News from Eureka Springs, Arkansas

Saturday, October 29, 2011

Halloween, Turkeys and the Dark Side

     Halloween has come and gone, Thanksgiving approaches, followed by our modern, mutant version of Christmas. Turkey's come to mind, and that makes me ponder human bullying of the weaker members of society and the misery it brings about.
     I realized the similarity between turkeys and humans at the beginning of my journalism career. I was barely twenty, without any experience, the newbie on a small, local magazine in Lancaster, Pennsylvania, privy to all the fluff assignments. My assignment that day was to interview a turkey farmer and return with an article and a cover photo for the November issue.
     Lancaster County is heavily agricultural--lots of turkeys nearby, so within a half hour I was knee deep, surrounded by a cacophonous mob of poultry. The first thing I noticed was that they all had the top half of their beaks missing. "Why," I asked?
     The reply: "If we don't do that, they'll pick each other to death."
     It seems turkeys instinctively sense the weak members of the flock and gang up on them, picking until they're dead, not unlike a grade school bully, a teenage tormentor, child abusers, wife abusers, and heads of rogue governments who have cowed our own government into submission. Why do they bully?

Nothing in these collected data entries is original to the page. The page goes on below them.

(** The channel of an entry, and what it has. *)
Lemma channel_found i a k (n : node) s1 o :
  reg_ok unicode (stan_at n) -> live (connection n) -> 0 <= gone (connection n) -> 0 < i -> 0 < k ->
  (forall p c, channels (stan_at n) !! nm = Some p -> chans (stan_at n) !! p = Some c ->
     id c <= i /\ (id c = 0 \/ id c = i -> exists w, holds a c w (connection n) /\ firstSeq c <= k)) ->
  found unicode nm i (stan_at n) (Ok o) s1 ->
  exists p c w, o = Some p /\ channels s1 !! nm = Some p /\ chans s1 !! p = Some c /\ name c = nm /\ (id c = 0 \/ id c = i) /\ had n i w /\
    holds a c w (connection n) /\ firstSeq c <= k.
Proof.
  intros G Hl Hg Hi Hk Hold Hf. unfold had. inversion Hf as [p c Hp Hc Hid E1 E2|p c Hp Hc Hid E1 E2|s0 p c s' Hs0 Hlow C E1 E2|]; subst.
  - destruct (ro_channel _ _ G _ _ Hp) as (c0 & Hc0 & Hn & _). simplify_eq. destruct (Hold p c Hp Hc) as [_ Hw]. destruct (Hw Hid) as (w & Hh & Hk').
    exists p, c, w. split_and!; try done. rewrite Hp. cbn. rewrite Hc. assert ((id c =? 0) || (id c =? i) = true) as -> by (destruct Hid as [-> | ->]; [done|by rewrite Z.eqb_refl, orb_true_r]). apply Hh.
  - destruct (Hold p c Hp Hc) as [Hle _]. lia.
  - exists p, c, None. destruct C as [En El Eo Hfr Hn Hii Hpr [Hu Hfs] (d & d' & Hcr) _]. split_and!; try done; [by rewrite En, lookup_insert_eq|by rewrite Eo, lookup_insert_eq|by right| | |rewrite Hfs; lia].
    + destruct Hs0 as [[Hn0 ->]|(q & d0 & Hq & Hd0 & H3 & H4 & _)]; [by rewrite Hn0|]. rewrite Hq. cbn. rewrite Hd0, (proj2 (Z.eqb_neq _ _) H3), (proj2 (Z.eqb_neq (id d0) i)) by lia. done.
    + split; [done|by apply CreateChannel_new in Hcr as [? _]|done|rewrite Hfs; split; [done|by left]|by rewrite Hu].
Qed.

(** [C9] Applying messages.  When a node has applied an entry with the messages from [k] on, the
    channel of that version has them, flushed, and before them, in order and without a gap,
    the messages from the end of what the node had, or from one such that the leader has
    removed all earlier ones; a channel of an older version was replaced.  That is so for a
    new channel, for one that the node is catching up with, and when entries are replayed
    that the node applied before. *)
Theorem applied_without_gap i a k cnt (n n' : node) :
  reg_ok unicode (stan_at n) -> live (connection n) -> 0 <= gone (connection n) -> 0 < i ->
  (forall p c, channels (stan_at n) !! nm = Some p -> chans (stan_at n) !! p = Some c ->
     id c <= i /\ (id c = 0 \/ id c = i -> exists w, holds a c w (connection n) /\ firstSeq c <= k)) ->
  0 < k <= a + 1 -> k - 1 <= top -> (0 < cnt)%nat -> k + Z.of_nat cnt + 100 < two64 ->
  apply_publish unicode e clusterID i (h <$> seqZ k (Z.of_nat cnt)) n = (Ok tt, n') ->
  exists p c w w', channels (stan_at n') !! nm = Some p /\ chans (stan_at n') !! p = Some c /\ (id c = 0 \/ id c = i) /\
    had n i w /\ restored h w (gone (connection n')) (k + Z.of_nat cnt) w' /\ durable (msgs c) w' /\
    holds (k + Z.of_nat cnt - 1) c w' (connection n') /\ firstSeq c <= k.
Proof.
  intros G Hl Hg Hi Hold Hk Ht Hcnt Hb Hr. unfold apply_publish in Hr.
  destruct (h <$> seqZ k (Z.of_nat cnt)) as [|m ms] eqn:Em; [apply (f_equal length) in Em; rewrite length_fmap, length_seqZ in Em; cbn in Em; lia|].
  assert (m = h k) as -> by (rewrite seqZ_cons in Em by lia; by injection Em). destruct (h_seq k ltac:(lia)) as [Es _]. rewrite h_subject, Es, <- Em in Hr. clear Em.
  apply eff_bind_inv in Hr as (o & n1 & K1%or_fatal_inv & Hr). apply on_channels_inv in K1 as (s1 & E1 & Es1 & Ec1).
  pose proof (lookupOrCreateChannel_found unicode e clustered reads nm i (stan_at n) G Hi) as Hf. cbn zeta in Hf. rewrite E1 in Hf. cbn [fst snd] in Hf.
  destruct (channel_found i a k n s1 o G Hl Hg Hi ltac:(lia) Hold Hf) as (p & c & w & -> & Hp & Hc & Hnm & Hid & Hhad & Hh & Hfk).
  apply eff_bind_inv in Hr as ([] & n2 & K2%or_fatal_inv & Hr). apply eff_bind_inv in Hr as ([] & n3 & K3%or_fatal_inv & Hr).
  rewrite <- Es1 in Hp, Hc. pose proof Hh as [_ _ [Hw _] _ _]. rewrite <- Ec1 in Hh.
  destruct (check_inv a w k p c n1 n2 K2 Hc Hnm Hh ltac:(lia) Ht ltac:(lia)) as (c2 & ws & P2 & N2 & I2 & Lc2 & L2 & V2 & C2 & F2 & G2 & M2).
  destruct (store_all_inv w _ cnt k p c2 ws n2 n3 K3 P2 C2 ltac:(lia) ltac:(lia) V2) as (c3 & w3 & (P3 & N3 & W3 & E3) & V3 & (_ & Hres & Hl3) & S3 & Lw3).
  specialize (S3 ltac:(right; lia)). specialize (Hl3 S3).
  destruct (on_channel_inv _ _ _ _ _ _ Hr P3) as (x & Hm & P4 & N4 & W4). unfold Restore.on_store_msgs in Hm. cbn in Hm.
  destruct (view_Flush (msgs c3) w3 V3) as (ms' & Efl & V4 & D4). rewrite Efl in Hm. injection Hm as <-. cbn in P4, W4.
  assert (firstSeq c3 = firstSeq c2 /\ lSeqChecked c3 = true /\ id c3 = id c) as (F3 & Lc3 & I3) by (rewrite E3; by cbn; rewrite Lc2).
  exists p, (set_msgs ms' c3), w, w3. rewrite W4, W3. split_and!; [by rewrite N4, N3, N2|done|cbn; by rewrite I3|done|done|done| |cbn; lia].
  pose proof (view_last _ _ V3) as Hv3. split; [done|done|split; [done|lia]| |lia]. cbn. rewrite F3. split; [done|]. right. lia.
Qed.
End Node.
End FsmPublish.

Because they can.
     How have we come to this place? When did we decide that ganging up and whacking them alongside the head was socially unacceptable? By the time we reach sixth grade we should know that you can't appease a bully by being nice, or giving them presents and money.  Bullies fear two things: losing their power and public ridicule. On a grade school level, a couple of victims, with some creative thinking, should be able to come up with a solution. The same fear of those two things runs through all levels of our society, including world government.
     It's time we revisited the lesson of "The Headless Horseman of Sleepy Hollow." He knew about fear of ridicule. Or remember the lesson of Teddy Roosevelt: "Speak softly and carry a big stick." The fear of losing power.

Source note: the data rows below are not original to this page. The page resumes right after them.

(* ===== verification/FsmCases.v ===== *)
(** * Nodes that apply a log: concrete runs

    Nodes with stores in memory, which implement what [FsmSpec] relies on. *)

From Stdlib Require Import ZArith Lia Ascii String.
From stdpp Require Import base list gmap strings.
From S2P Require Import Prelude Bytes GoLib Limits Effects Proto Spb MemStore MsgStore MsgRestore GenericStore ClientStore SubState Delivery SubStore ChannelStore ChannelStoreSpec PublishCases Connect RestoreMsgs RestoreSpec RestoreSys RestoreLive RestoreCases Fsm FsmSpec FsmAgree FsmPublish.

Local Open Scope Z_scope.

Module FsmSample.
Import Chan MemoryServer PublishSample RestoreSample RestoreSpec Fsm FsmSpec FsmAgree FsmPublish.
#[local] Existing Instances names_order ptr_order sample_store_spec sample_log sample_log_spec sample_stores_spec sample_raft sample_restore sample_restore_spec sample_wire sample_wire_spec insertion_sorter.
#[local] Instance Z_order : RangeOrder Z := default_order Z.

(** ** Stores *)

Definition memory_has (d : memory) (X : gset string) : Prop := dom (Generic.channels d) = X /\ MaxChannels (Generic.limits d) = 0.

#[local] Instance memory_works : StoresWork memory Mem.MemoryMsgStore memory_error.
Proof.
  refine {| has_channels := memory_has |}.
  - intros nm d X [<- Hm] Hn. apply not_elem_of_dom in Hn. cbn. unfold MemoryStore.CreateChannel, Generic.CreateChannel, Generic.canAddChannel. rewrite Hn, Hm. cbn.
    unfold Generic.getChannelLimits. destruct (Sublist.Match _ _) as [r sl]. eexists _, _. split; [reflexivity|]. split; [|done]. cbn. by rewrite dom_insert_L.
  - intros nm d X [<- Hm] [c Hc]%elem_of_dom. cbn. unfold Generic.DeleteChannel, Generic.deleteChannel. rewrite Hc. cbn.
    eexists. split; [reflexivity|]. split; [|done]. cbn. by rewrite dom_delete_L.
  - intros nm d X [<- Hm] [c Hc]%elem_of_dom. cbn. unfold Generic.GetChannelLimits. rewrite Hc. unfold Generic.getChannelLimits.
    destruct (Sublist.Match _ _) as [r sl]. eexists _, _. split; [reflexivity|]. done.
Defined.

#[local] Instance raft_works : RaftStoreWorks (gmap string Z) memory_error.
Proof. split; intros; by eexists. Qed.

(** ** Messages of the client library *)

(** Messages are sent by their sequence, requests by the identifier of the client. *)
Definition seq_codec : Proto.codec MsgProto :=
  Proto.mkCodec MsgProto (history 0) encode_seq (fun _ => 8) (fun _ d => Ok (history (get_le d))) (fun _ => True).

#[local] Instance sample_proto : StanProto := {|
  MsgProto_codec := seq_codec; SubscriptionRequest_codec := SpbSample.raw_codec; UnsubscribeRequest_codec := SpbSample.raw_codec;
  ConnectRequest_codec := SpbSample.raw_codec; CloseRequest_codec := SpbSample.raw_codec
|}.

#[local] Instance sample_fields : @StanFields sample_proto := {|
  msg_fields m := m;
  sub_fields d := Reg.mkSR (string_of_list_ascii d) "foo" "" "inbox" 1 30 "" Dlv.NewOnly;
  unsub_fields d := mkUnsub (string_of_list_ascii d) "foo" "inbox";
  connect_fields d := Conn.mkConnect (string_of_list_ascii d) "hb" "" 0 0 0;
  close_fields d := string_of_list_ascii d
|}.

(** ** Nodes *)

Abbreviation node := (@node Mem.MemoryMsgStore memory (gmap string Z) memory_error (@RestoreSys.net Mem.MemoryMsgStore memory (gmap string Z) memory_error)).

Definition node_env (leader : bool) : environment :=
  mkEnvironment (delivery_env true) leader (fun n => mkReading (100 + Z.of_nat (min n 1000)) (Z.of_nat n)) (fun _ => None) (fun _ => None) (fun _ s => (None, s)).

Definition unlimited : memory := Generic.mkGenericStore false (mkStoreLimits 0 (mkChannelLimits 0 0 0 0 10) ∅) Sublist.NewSublist ∅.

Definition new_node : node := mkNode (Conn.mkCServer (mkStan ∅ ∅ ∅ unlimited ∅ (Sub.mkServer ∅ ∅ ∅ ∅ false [] []) 0 []) newClientStore ∅ []) (connected leader_msgs).

Definition run (leader : bool) (log : list RaftOperation.t) : option node :=
  apply_all same (node_env leader) "cluster" (fun _ => None) (fun _ => None) (fun _ => 1) (fun _ => true) (RaftOperation.Marshal <$> log) new_node.

Definition op_publish (i : Z) (seqs : list Z) : RaftOperation.t := RaftOperation.mk RaftOperation_Publish (Some (Batch.mk (history <$> seqs))) None None None None None "" i.
Definition op_connect (k : string) : RaftOperation.t :=
  RaftOperation.mk RaftOperation_Connect None None None None (Some (AddClient.mk (Some (list_ascii_of_string k)) false)) None "" 0.
Definition op_subscribe (k : string) (i : Z) : RaftOperation.t :=
  RaftOperation.mk RaftOperation_Subscribe None (Some (AddSubscription.mk (Some (list_ascii_of_string k)) "ack" 1)) None None None None "" i.
Definition op_delete (nm : string) (i : Z) : RaftOperation.t := RaftOperation.mk RaftOperation_DeleteChannel None None None None None None nm i.
Definition op_acked (nm : string) : RaftOperation.t :=
  RaftOperation.mk RaftOperation_SendAndAck None None None (Some (SubSentAndAck.mk nm "ack" [1] [1])) None None "" 0.

(** Two versions of a channel, with an entry of the first one after the second. *)
Definition sample_ops : list RaftOperation.t :=
  [op_connect "me"; op_publish 3 [1]; op_subscribe "me" 3; op_publish 5 [1; 2]; op_publish 3 [2]; op_acked "foo"].
Definition sample_entries : list (list byte) := RaftOperation.Marshal <$> sample_ops.

Lemma new_node_ok : node_ok same new_node.
Proof. split; [|apply newClientStore_wf]. split; [by intros; cbn in *; simplify_map_eq..|]. by split. Qed.

(** Whether the entries of a log are as they should be can be decided. *)
Section Entries.
Context {F : @StanFields sample_proto}.

Definition entry_ok_b (x : gmap string Z * gmap string ClientInfo) (data : list byte) : bool :=
  match RaftOperation.Unmarshal RaftOperation.zero data with
  | Ok op =>
      let t := RaftOperation.OpType op in
      ((negb ((t =? RaftOperation_Publish) || (t =? RaftOperation_Subscribe))) || (0 <? RaftOperation.ChannelID op)) &&
      (negb (t =? RaftOperation_SendAndAck) || match RaftOperation.SubSentAck op with Some ssa => bool_decide (is_Some (x.1 !! Spb.SubSentAndAck.Channel ssa)) | None => true end)
  | _ => true
  end.
Fixpoint log_ok_b (log : list (list byte)) (x : gmap string Z * gmap string ClientInfo) : bool :=
  match log with [] => true | data :: log' => entry_ok_b x data && log_ok_b log' (spec_entry same x data) end.

Lemma log_ok_dec log x : log_ok_b log x = true -> log_ok same log x.
Proof.
  revert x. induction log as [|data log IH]; intros x; [done|]. cbn [log_ok_b log_ok]. intros [He Hl]%andb_prop. split; [|by apply IH].
  intros op Hop. unfold entry_ok_b in He. rewrite Hop in He. apply andb_prop in He as [H1 H2]. split.
  - intros Ht. apply Z.ltb_lt. by destruct Ht as [Ht|Ht]; rewrite Ht in H1.
  - intros Ht ssa Hs. rewrite Ht, Hs in H2. by apply bool_decide_eq_true in H2.
Qed.
End Entries.


(** A node whose channel has no messages yet applies an entry with message 5; the leader has
    messages 2 to 4. *)
Definition with_foo : memory := (MemoryStore.CreateChannel unlimited "foo").2.
Definition catching_up : node :=
  mkNode (Conn.mkCServer (mkStan {[0%nat := behind]} {["foo" := 0%nat]} {["foo" := 0%nat]} with_foo ∅ (Sub.mkServer ∅ ∅ ∅ ∅ false [] []) 0 []) newClientStore ∅ [])
    (connected leader_msgs).
Definition caught_up : outcome (fsm_error memory_error) unit * node :=
  apply_publish same (node_env false) "cluster" 7 (history <$> [5]) catching_up.

Lemma catching_up_ok : reg_ok same (Conn.stan_of (server catching_up)).
Proof.
  split; cbn.
  - intros nm p [<- <-]%lookup_singleton_Some. exists behind. split_and!; done.
  - intros l p [<- <-]%lookup_singleton_Some. exists "foo"%string. done.
  - split; [|done]. vm_compute. reflexivity.
Qed.

Lemma behind_holds : holds "cluster" "foo" encode_seq history 4 4 behind None (connected leader_msgs).
Proof. split; [apply connected_good|by split_and!|done| |done]. split; [vm_compute; done|by left]. Qed.

Lemma history_unmarshal k : 0 < k < two64 - 1 -> encode_seq (history k) <> [] /\ unmarshal (encode_seq (history k)) = Some (history k).
Proof. apply history_codec. Qed.

Lemma applied_without_gap_witness :
  caught_up.1 = Ok tt /\
  exists p c w w', channels (Conn.stan_of (server caught_up.2)) !! "foo" = Some p /\ chans (Conn.stan_of (server caught_up.2)) !! p = Some c /\ (id c = 0 \/ id c = 7) /\
    had "foo" catching_up 7 w /\ restored history w (gone (connection caught_up.2)) 6 w' /\ durable (msgs c) w' /\
    holds "cluster" "foo" encode_seq history 4 5 c w' (connection caught_up.2) /\ firstSeq c <= 5.
Proof.
  split; [vm_compute; reflexivity|].
  apply (applied_without_gap same (node_env false) "cluster" "foo" eq_refl (fun _ => eq_refl) encode_seq history 4 history_seq (fun _ => eq_refl) history_unmarshal 7 4 5 1 catching_up).
  - apply catching_up_ok.
  - apply connected_good.
  - vm_compute. done.
  - done.
  - intros p c [= <-] [= <-]. split; [done|]. intros _. exists None. split; [apply behind_holds|done].
  - done.
  - done.
  - lia.
  - done.
  - vm_compute. reflexivity.
Defined.

(** A run in which a channel comes back.  An entry with what a subscription was sent, behind the
    deletion of its channel in the log, makes the followers create the channel again,
    without an identifier, while the leader does not: they no longer agree. *)
Theorem late_acks_revive_channel :
  let log := [op_publish 3 [1]; op_delete "foo" 3; op_acked "foo"] in
  (fun n => ids (Conn.stan_of (server n))) <$> run true log = Some ∅ /\
  (fun n => ids (Conn.stan_of (server n))) <$> run false log = Some {["foo" := 0]}.
Proof. split; vm_compute; reflexivity. Qed.
End FsmSample.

     The national level is where I'm concerned the most. China bullies us with threats to our currency, so we send them loads of foreign aid. We have to borrow the money from them to send it back and then pay interest on it! Afghanistan announces that if we get into a disagreement with Pakistan they will side with our enemy, so we send them more money and overlook their drug trade. We're rebuilding Iraq in the hopes that someday they will sell us oil. We won the war, stupid. It's our oil.
     You can't buy friendship. Where is our common sense?